Укай пиздецки хотел курить. Хотя бы одну чертову сигарету. Или пять.
Сгоряча купил целый блок и поймал на нём косой взгляд Хинаты, устроившегося на переднем сидении.
— Чего смотришь? — проворчал Укай с зажатой в зубах с сигаретой, опираясь бедром о капот машины. — С такими твоими выходками мне этого и на час не хватит.
— Простите!! — с резким поклоном воскликнул Хината, почти ударяясь ярко-рыжей макушкой об открытую дверь. — Я… Я не хотел доставлять вам проблем, я даже не думал, что…
Укай медленно затянулся и выдохнул белесый дым в прохладный утренний воздух. Хината дрожал от стыда и сдерживаемых слез, безнадежно пытаясь подобрать слова.
— Откуда у тебя лезвие? — спокойно спросил Укай.
— Из дома.
— Ты просто притащил его с собой в зал? Когда и, блядь, нахуя вообще? Почему никто из команды не отреагировал?
Обычно Укай не матерился при детях, но сейчас он просто забыл об этом. Как и Хината, собственно.
— Никто не видел, — тихо начал Хината. — Вы разрешили вчера потренироваться чуть дольше, зная, что не сможете нас выгнать. Мы решили, что закрывать зал будет последний, кто его покинет, и я убедил остальных дать ключи мне. Потренировался и пошел домой. Но где-то перед рассветом решил вернуться, взяв с собой лезвие, чтобы н-наказывать себя за каждую ошибку. Но не рассчитал сил, ну и…

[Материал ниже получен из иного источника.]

(** State: the index and the imports so far. *)
Definition thunk_step (s : u64 * list PeImportSummary) : u64 * list PeImportSummary + res (list PeImportSummary) :=
  let '(index, imports) := s in
  match read_thunk index with
  | Ok (Some i) => inl (index + 1, imports ++ [i])
  | Ok None => inr (Ok imports)
  | Err e => inr (Err e)
  | Abort w => inr (Abort w)
  end.
(** A section ends below 2^33, and a thunk outside of every section is an error. *)
Definition read_import_thunks (imports : list PeImportSummary) : res (list PeImportSummary) :=
  run_loop (fuel_of (2 ^ 31)) thunk_step (0, imports).
End Thunks.

Section Imports.
Context (pe : PE) (bytes : list u8) (image_base : u64).

(** One descriptor: [None] at the end of the directory. *)
Definition read_descriptor (descriptor_rva : u32) (imports : list PeImportSummary) : res (option (list PeImportSummary)) :=
  descriptor_offset ← ctx "failed to map import descriptor RVA" (rva_to_file_offset pe descriptor_rva);
  original_first_thunk ← pe_read_u32 bytes descriptor_offset;
  o4 ← checked_add_usize descriptor_offset 4;
  _ ← pe_read_u32 bytes o4;
  o8 ← checked_add_usize descriptor_offset 8;
  _ ← pe_read_u32 bytes o8;
  o12 ← checked_add_usize descriptor_offset 12;
  name_rva ← pe_read_u32 bytes o12;
  o16 ← checked_add_usize descriptor_offset 16;
  first_thunk ← pe_read_u32 bytes o16;
  if decide (original_first_thunk = 0 ∧ name_rva = 0 ∧ first_thunk = 0) then Ok None
  else
    library ← ctx "failed to read DLL name at RVA" (read_c_string_at_rva pe bytes name_rva);
    let lookup_thunk := if decide (original_first_thunk = 0) then first_thunk else original_first_thunk in
    imports ← read_import_thunks pe bytes image_base library lookup_thunk first_thunk imports;
    Ok (Some imports).

Definition descriptor_step (s : u32 * list PeImportSummary) : u32 * list PeImportSummary + res (list PeImportSummary) :=
  let '(descriptor_rva, imports) := s in
  match read_descriptor descriptor_rva imports with
  | Ok (Some imports) =>
      if decide (descriptor_rva + 20 < 2 ^ 32) then inl (descriptor_rva + 20, imports)
      else inr (bail "import descriptor RVA overflow")
  | Ok None => inr (Ok imports)
  | Err e => inr (Err e)
  | Abort w => inr (Abort w)
  end.
End Imports.

Definition inspect_pe_imports_from_parsed (pe : PE) (bytes : list u8) : res (list PeImportSummary) :=
  if negb (is_64 pe) then bail "expected PE64 image, got PE32"
  else
    import_directory ← ok_ctx "PE image has no import directory" (optional_header pe ≫= oh_import_table);
    if decide (dd_virtual_address import_directory = 0) then Ok []
    else run_loop (fuel_of (2 ^ 32)) (descriptor_step pe bytes (pe_image_base pe)) (dd_virtual_address import_directory, []).

(** ** The image in a buffer *)

Record PeLoadedImageSummary := mkLoaded {
  li_image_base : u64;
  li_entry_rva : u64;
  li_entry_point_va : u64;
  li_image_size : usize;
  li_header_size : usize;
  li_section_count : nat;
}.
Definition loaded_identity (s : PeLoadedImageSummary) (path : str) : PeIdentity :=
  mkIdentity (display path) (li_image_base s) (li_entry_rva s) (li_entry_point_va s) (li_image_size s)
    (if decide (li_header_size s < 2 ^ 32) then li_header_size s else 2 ^ 32 - 1) 0 true (li_section_count s).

— Свалился и отключился прям там, где был, — вздохнул Укай, умоляя богов дать ему терпение и честно стараясь не крыть этого мальчишку трехэтажным матом. — Я надеюсь, что ты понимаешь, насколько это глупо. Наказание, тем более наказание болью, никак не поможет тебе совершенствоваться. И не даст тебе блядское золото, а только отдалит от него. Плюс я более чем уверен, что ночью ты ошибался не потому, что недостаточно умеешь, а потому что был уже просто, блядь, измотан и морально, и физически. Хината… — он замолчал, дожидаясь, когда мальчишка поднимет на него глаза. — Чего бы ты ни хотел добиться, селфхарм — отвратительное средство. Он ослабит тебя, но никогда не сделает сильнее. Ты можешь поговорить со мной, с кем угодно из команды и не только из Карасуно, попросить помощи или лишней тренировки, но не резаться ради какого-то идиотского «наказания».
Хината не отвечал, смотря на дорогу за стоянкой. Редкий поток машин стремительно густел. Город просыпался, окончательно скидывая с себя ночную сонливость и отогреваясь под теплым утренним солнцем.

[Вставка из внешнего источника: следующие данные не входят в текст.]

Lemma res_post_bind {A B} (P : A → Prop) (Q : B → Prop) (r : res A) (f : A → res B) :
  res_post P r → (∀ a, P a → res_post Q (f a)) → res_post Q (r ≫= f).
Proof. intros Hr Hf. destruct r; [by apply Hf|done|done]. Qed.
Lemma res_post_ctx {A} (P : A → Prop) text (r : res A) : res_post P r → res_post P (ctx text r).
Proof. by destruct r. Qed.
Lemma res_post_ok_ctx {A} (P : A → Prop) text (o : option A) : (∀ a, o = Some a → P a) → res_post P (ok_ctx text o).
Proof. intros Ho. destruct o; [by apply Ho|done]. Qed.
Lemma res_post_add text a b : res_post (λ c, c = a + b ∧ a + b < u64_lim) (ok_ctx text (checked_add a b)).
Proof. apply res_post_ok_ctx. intros c Hc. by apply checked_add_Some in Hc. Qed.
Lemma res_post_mono {A} (P Q : A → Prop) r : res_post P r → (∀ a, P a → Q a) → res_post Q r.
Proof. intros Hr Hi. destruct r; [by apply Hi|done|done]. Qed.

Section Imports.
Context (pe : PE) (bytes : list u8).
Context (Hpe : pe_ok pe) (Hbytes : Forall is_byte bytes).

Lemma section_offset_post sections rva :
  Forall section_ok sections → res_post (λ off, rva < 2 ^ 33 ∧ 0 ≤ off) (section_offset sections rva).
Proof.
  induction 1 as [|s ss [Hva Hvs Hraw Hrs] Hss IH]; [done|]. cbn [section_offset].
  eapply res_post_bind; [apply res_post_add|]. intros send Hend. simpl in Hend.
  case_decide; [|exact IH]. unfold checked_sub.
  eapply res_post_bind; [apply (res_post_ok_ctx (λ d, 0 ≤ d)); intros d; case_decide; [intros [= <-]; lia|done]|].
  intros d Hd. simpl in Hd. apply res_post_ok_ctx. intros off [-> Ho]%checked_add_Some. lia.
Qed.
Lemma rva_post rva : res_post (λ off, rva < 2 ^ 33 ∧ 0 ≤ off) (rva_to_file_offset_u64 pe rva).
Proof. apply section_offset_post, (po_sections _ Hpe). Qed.

Lemma read_array_post n off : res_post (λ raw, Forall is_byte raw ∧ (0 ≤ off → 0 ≤ n → Z.of_nat (length raw) = n)) (read_array n bytes off).
Proof.
  unfold read_array. eapply res_post_bind; [apply res_post_add|]. intros e [-> _].
  apply res_post_ok_ctx. intros raw Hr. apply get_slice_Some in Hr as Hl. unfold get_slice in Hr. case_decide; [|done].
  injection Hr as <-. split; [by apply Forall_take, Forall_drop|]. intros. destruct Hl as [_ Hl]. rewrite Hl by done. lia.
Qed.
Lemma read_word_post n off : 0 ≤ off → 0 ≤ n → res_post (λ v, 0 ≤ v < 256 ^ n) (raw ← read_array n bytes off; Ok (le_val raw)).
Proof.
  intros Ho Hn. eapply res_post_bind; [apply read_array_post|]. intros raw [Hb Hl]. simpl. pose proof (le_val_bound raw Hb) as Hv.
  by rewrite Hl in Hv by done.
Qed.
Lemma c_string_post off : res_post (λ _, True) (read_c_string_at_offset bytes off).
Proof.
  unfold read_c_string_at_offset.
  eapply (res_post_bind (λ _, True)); [by apply res_post_ok_ctx|]. intros tail _.
  eapply (res_post_bind (λ _, True)); [by apply res_post_ok_ctx|]. intros sb _.
  eapply (res_post_bind (λ _, True)); [by apply res_post_ok_ctx|]. done.
Qed.

Context (image_base : u64).

Definition import_ok (i : PeImportSummary) : Prop := 0 ≤ im_iat_slot_rva i ∧ im_iat_slot_va i = image_base + im_iat_slot_rva i.

Lemma read_thunk_post library lookup first index :
  0 ≤ lookup → 0 ≤ first → 0 ≤ index →
  res_post (λ o, ∀ i, o = Some i → import_ok i ∧ index < 2 ^ 30) (read_thunk pe bytes image_base library lookup first index).
Proof.
  intros Hl Hf Hi. unfold read_thunk. eapply res_post_bind; [apply res_post_ok_ctx; intros ? Ha; exact Ha|].
  intros lrva [-> _]%checked_add_Some. eapply res_post_bind; [apply res_post_ctx, rva_post|]. intros off [Hr Ho].
  eapply res_post_bind; [apply read_word_post; lia|]. intros v Hv. case_decide; [done|].
  eapply res_post_bind; [apply res_post_add|]. intros srva [-> _].
  eapply res_post_bind; [apply res_post_add|]. intros sva [-> _].
  assert (Hidx : index < 2 ^ 30) by lia.
  case_decide; [intros i [= <-]; split; [split; [simpl; lia|done]|done]|]. case_decide; [done|].
  eapply res_post_bind; [apply res_post_ctx, rva_post|]. intros hoff [_ Hho].
  eapply res_post_bind; [apply read_word_post; lia|]. intros hint _.
  eapply res_post_bind; [apply res_post_add|]. intros noff _.
  eapply res_post_bind; [apply c_string_post|]. intros name _ i [= <-]. split; [split; [simpl; lia|done]|done].
Qed.

Lemma read_import_thunks_post library lookup first imports :
  0 ≤ lookup → 0 ≤ first → Forall import_ok imports →
  res_post (Forall import_ok) (read_import_thunks pe bytes image_base library lookup first imports).
Proof.
  intros Hl Hf Him. unfold read_import_thunks.
  apply (run_loop_rule _ (λ s, 0 ≤ s.1 ≤ 2 ^ 30 ∧ Forall import_ok s.2) _ (λ s, 2 ^ 30 - s.1));
    [|split; [simpl; lia|done]|unfold fuel_of; simpl; lia].
  intros [index is'] [Hi His]. unfold thunk_step. simpl in Hi, His.
  pose proof (read_thunk_post library lookup first index Hl Hf (proj1 Hi)) as Hp.
  destruct (read_thunk _ _ _ _ _ _ _) as [[i|]|e|w]; [|done..]. cbn [fst snd]. destruct (Hp i eq_refl) as [Hok Hlt].
  split; [|lia]. split; [lia|]. apply Forall_app. by split; [|constructor].
Qed.

Lemma read_descriptor_post rva imports :
  Forall import_ok imports → res_post (λ o, ∀ l, o = Some l → Forall import_ok l) (read_descriptor pe bytes image_base rva imports).
Proof.
  intros Him. unfold read_descriptor. eapply res_post_bind; [apply res_post_ctx, rva_post|]. intros off [_ Ho].
  eapply res_post_bind; [apply read_word_post; lia|]. intros oft Hoft.
  do 2 (eapply res_post_bind; [apply res_post_add|]; intros ? [-> _];
    eapply res_post_bind; [apply read_word_post; lia|]; intros ? _).
  eapply res_post_bind; [apply res_post_add|]. intros ? [-> _].
  eapply res_post_bind; [apply read_word_post; lia|]. intros name_rva _.
  eapply res_post_bind; [apply res_post_add|]. intros ? [-> _].
  eapply res_post_bind; [apply read_word_post; lia|]. intros ft Hft. case_decide; [done|].
  eapply (res_post_bind (λ _, True)).
  { apply res_post_ctx. unfold read_c_string_at_rva. eapply res_post_bind; [apply rva_post|]. intros ? _. apply c_string_post. }
  intros library _. cbn beta in *. eapply res_post_bind; [apply read_import_thunks_post; [case_decide; lia|lia|done]|].
  intros l Hl l' [= <-]. done.
Qed.
End Imports.

Lemma inspect_imports_post pe bytes :
  pe_ok pe → Forall is_byte bytes → res_post (Forall (import_ok (pe_image_base pe))) (inspect_pe_imports_from_parsed pe bytes).
Proof.
  intros Hpe Hb. unfold inspect_pe_imports_from_parsed. destruct (is_64 pe); [|done]. cbn [negb].
  eapply res_post_bind; [apply res_post_ok_ctx; intros a Ha; exact Ha|]. intros d Hd.
  destruct (optional_header pe) as [h|] eqn:Eh; [|done]. simpl in Hd. destruct (po_header _ Hpe h Eh) as (_ & _ & Hdir).
  specialize (Hdir d Hd). case_decide; [by constructor|].
  apply (run_loop_rule _ (λ s, 0 ≤ s.1 < 2 ^ 32 ∧ Forall (import_ok (pe_image_base pe)) s.2) _ (λ s, 2 ^ 32 - s.1));
    [|split; [simpl; lia|constructor]|unfold fuel_of; simpl; lia].
  intros [rva is'] [Hi His]. unfold descriptor_step. simpl in Hi, His.
  pose proof (read_descriptor_post pe bytes Hpe Hb (pe_image_base pe) rva is' His) as Hp.
  destruct (read_descriptor _ _ _ _ _) as [[l|]|e|w]; [|done..]. case_decide; [|done]. cbn [fst snd]. simpl in Hp.
  split; [|lia]. split; [lia|]. by apply Hp.
Qed.

(** Reading the imports of any file ends, in a list or an error, even where descriptors
    and thunks run on without a terminator; every slot found lies in the image at its RVA. *)
Theorem imports_end pe bytes :
  pe_ok pe → Forall is_byte bytes →
  (∃ e, inspect_pe_imports_from_parsed pe bytes = Err e) ∨
  (∃ l, inspect_pe_imports_from_parsed pe bytes = Ok l ∧
     Forall (λ i, 0 ≤ im_iat_slot_rva i ∧ im_iat_slot_va i = pe_image_base pe + im_iat_slot_rva i) l).
Proof.
  intros Hpe Hb. pose proof (inspect_imports_post pe bytes Hpe Hb) as Hp.
  destruct (inspect_pe_imports_from_parsed pe bytes) as [l|e|w]; [right|left|done]; eauto.
Qed.

(** C18 Loading straight into guest memory gives the image that is built in a buffer: over zeroed
    memory of the size of the image, when the image can be built and its imports patched, the direct
    loader asks the resolver the same questions, returns the same summary and patches, and leaves
    the patched image in memory, byte for byte. *)
Theorem load_direct_is_image {E} `{CpuMemLaws E} {F} (fake_target : PeImportSummary → M F u64)
    pe bytes base e f f' image summary imports image' patched plan :
  pe_ok pe → Forall is_byte bytes →
  build_loaded_image_from_parsed pe bytes = Ok (image, summary) →
  inspect_pe_imports_from_parsed pe bytes = Ok imports →
  patch_loaded_image_imports_with fake_target image imports f = (f', Ok (image', patched)) →
  pe_map_plan_from_parsed pe = Ok plan →
  mirrors e base (replicate (Z.to_nat (li_image_size summary)) 0) →
  ∃ e', load_pe_direct_from_parsed fake_target mem_write pe bytes base (li_image_size summary) (e, f) =
      ((e', f'), Ok (summary, plan, patched)) ∧ mirrors e' base image'.
Proof.
  intros Hpe Hbytes Hb Hi Hp Hplan Hm. pose proof (inspect_imports_post pe bytes Hpe Hbytes) as Hok. rewrite Hi in Hok.
  unfold build_loaded_image_from_parsed in Hb. destruct (is_64 pe) eqn:E64; [|done]. cbn [negb] in Hb.
  unfold mbind at 1, res_bind at 1 in Hb. destruct (pe_identity_from_parsed pe _) as [id| |] eqn:Eid; [|done..]. cbv zeta in Hb.
  destruct (decide (Z.of_nat (length bytes) < id_size_of_headers id)) as [Hh|Hh]; [done|]. unfold mbind, res_bind in Hb.
  destruct (copy_into _ _ _ _) as [image0| |] eqn:Eh; [|done..].
  destruct (copy_sections bytes image0 _) as [image1| |] eqn:Es; [|done..]. injection Hb as -> <-.
  unfold copy_into in Eh. case_decide as Hfit; [|done]. injection Eh as <-. simpl in Hm.
  destruct (mem_write_mirrors e base _ 0 (take (Z.to_nat (id_size_of_headers id)) bytes) Hm) as (e1 & Ew & Hm1 & _); [lia|lia|].
  rewrite Z.add_0_r in Ew.
  destruct (copy_sections_written base bytes (pe_sections pe) _ image e1 f (po_sections _ Hpe) Hm1 Es) as (e2 & Ew2 & Hm2).
  destruct (patches_written fake_target base imports image image' patched e2 f f') as (e3 & Ew3 & Hm3); [|done|done|].
  { eapply Forall_impl; [exact Hok|]. by intros i [Hr _]. }
  exists e3. split; [|done]. unfold load_pe_direct_from_parsed. rewrite E64. cbn [negb]. unfold mbind, M_bind, lift at 1.
  rewrite Eid. unfold lift at 1. rewrite Hplan. cbv zeta. rewrite decide_False by done.
  unfold write_ctx at 1, on_writer at 1. cbn [fst snd]. rewrite Ew. cbn [ctx]. rewrite Ew2. unfold lift. rewrite Hi, Ew3. done.
Qed.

Укай завел машину и поехал к адресу, который пробормотал Хината.
— Я точно поговорю с твоими родителями. Ты же понимаешь, что это необходимо.
Хината молча кивнул.
— И я бы хотел, чтобы ты навестил психотерапевта. Все же у меня нет должной квалификации, чтобы знать, как убедить тебя не резаться из-за волейбола.
— Это не повторится, — тихо, но твердо ответил Хината.
— Я очень надеюсь. Но я все равно бы посоветовал привлечь к этой проблеме специалиста. И, умоляю, не забывай, что и я, и мы все готовы тебе помочь.
Хината опять молча кивнул. Укай бросил на него взгляд, но он прятал лицо за огненно-рыжей челкой, опустив голову. Глупый поломанный мальчишка, которого теперь придется склеивать из осколков, как разбитую вазу.
Что ж, Укай сделал все, что на данный момент мог.
— Достань жвачку из бардачка, — попросил он за пару улиц до дома семьи Хинаты, представляя, как мерзко от него несет табаком.